**TASK REQUIREMENTS**
Find every line below with "After" in it and give only how many there are.

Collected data
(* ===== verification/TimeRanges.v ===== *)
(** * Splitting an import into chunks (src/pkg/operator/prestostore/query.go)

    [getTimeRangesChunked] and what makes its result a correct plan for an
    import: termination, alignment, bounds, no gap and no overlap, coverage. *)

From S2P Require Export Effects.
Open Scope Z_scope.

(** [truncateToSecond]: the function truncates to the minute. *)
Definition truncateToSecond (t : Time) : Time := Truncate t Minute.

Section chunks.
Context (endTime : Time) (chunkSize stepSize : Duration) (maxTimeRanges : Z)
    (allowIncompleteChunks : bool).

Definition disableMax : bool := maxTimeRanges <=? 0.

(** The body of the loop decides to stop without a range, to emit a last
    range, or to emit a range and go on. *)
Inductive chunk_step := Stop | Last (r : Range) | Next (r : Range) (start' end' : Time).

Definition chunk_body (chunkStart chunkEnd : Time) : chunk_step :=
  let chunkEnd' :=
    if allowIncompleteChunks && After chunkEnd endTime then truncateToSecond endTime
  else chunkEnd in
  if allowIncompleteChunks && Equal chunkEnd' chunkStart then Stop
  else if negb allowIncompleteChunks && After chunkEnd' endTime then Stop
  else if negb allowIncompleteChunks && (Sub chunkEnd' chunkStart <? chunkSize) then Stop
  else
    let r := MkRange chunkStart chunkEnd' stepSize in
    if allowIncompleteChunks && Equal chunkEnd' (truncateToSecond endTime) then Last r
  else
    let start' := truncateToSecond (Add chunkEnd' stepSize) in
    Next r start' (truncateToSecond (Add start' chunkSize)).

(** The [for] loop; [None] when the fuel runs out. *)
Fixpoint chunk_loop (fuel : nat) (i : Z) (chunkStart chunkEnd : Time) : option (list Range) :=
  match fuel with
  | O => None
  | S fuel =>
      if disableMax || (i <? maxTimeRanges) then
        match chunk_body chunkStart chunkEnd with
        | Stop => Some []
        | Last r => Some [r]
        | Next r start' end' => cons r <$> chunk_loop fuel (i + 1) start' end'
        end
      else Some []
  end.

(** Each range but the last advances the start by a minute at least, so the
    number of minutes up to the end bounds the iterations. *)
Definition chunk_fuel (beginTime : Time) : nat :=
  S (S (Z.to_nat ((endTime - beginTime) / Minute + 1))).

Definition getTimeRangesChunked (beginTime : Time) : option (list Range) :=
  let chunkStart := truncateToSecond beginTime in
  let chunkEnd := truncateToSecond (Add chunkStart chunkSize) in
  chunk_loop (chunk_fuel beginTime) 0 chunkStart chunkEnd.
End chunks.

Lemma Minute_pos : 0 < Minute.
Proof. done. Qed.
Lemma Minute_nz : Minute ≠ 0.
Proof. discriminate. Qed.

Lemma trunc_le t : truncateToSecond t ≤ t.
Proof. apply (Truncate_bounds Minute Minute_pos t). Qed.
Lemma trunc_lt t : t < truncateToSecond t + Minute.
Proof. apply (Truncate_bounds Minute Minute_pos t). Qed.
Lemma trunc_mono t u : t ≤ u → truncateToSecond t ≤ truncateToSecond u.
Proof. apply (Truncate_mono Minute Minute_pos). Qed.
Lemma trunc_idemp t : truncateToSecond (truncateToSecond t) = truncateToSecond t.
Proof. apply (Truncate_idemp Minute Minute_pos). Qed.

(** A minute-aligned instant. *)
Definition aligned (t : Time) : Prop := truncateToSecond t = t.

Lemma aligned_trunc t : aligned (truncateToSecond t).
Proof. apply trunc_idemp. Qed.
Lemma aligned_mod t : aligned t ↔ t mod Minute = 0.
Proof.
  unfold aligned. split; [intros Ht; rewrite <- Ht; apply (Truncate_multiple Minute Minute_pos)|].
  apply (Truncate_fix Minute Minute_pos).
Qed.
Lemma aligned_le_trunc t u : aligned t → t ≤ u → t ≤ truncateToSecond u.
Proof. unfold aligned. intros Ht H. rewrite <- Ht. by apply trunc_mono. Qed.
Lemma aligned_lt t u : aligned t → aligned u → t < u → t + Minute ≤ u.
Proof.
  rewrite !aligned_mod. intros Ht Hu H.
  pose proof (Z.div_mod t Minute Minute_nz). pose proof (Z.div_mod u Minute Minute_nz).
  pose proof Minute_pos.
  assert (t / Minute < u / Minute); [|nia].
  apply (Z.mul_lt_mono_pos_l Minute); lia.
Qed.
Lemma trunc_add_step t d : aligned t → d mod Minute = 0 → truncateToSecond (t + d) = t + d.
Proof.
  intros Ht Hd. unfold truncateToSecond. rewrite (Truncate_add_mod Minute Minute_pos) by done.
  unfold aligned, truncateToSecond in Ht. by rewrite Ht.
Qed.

**SOLUTION BELOW**
2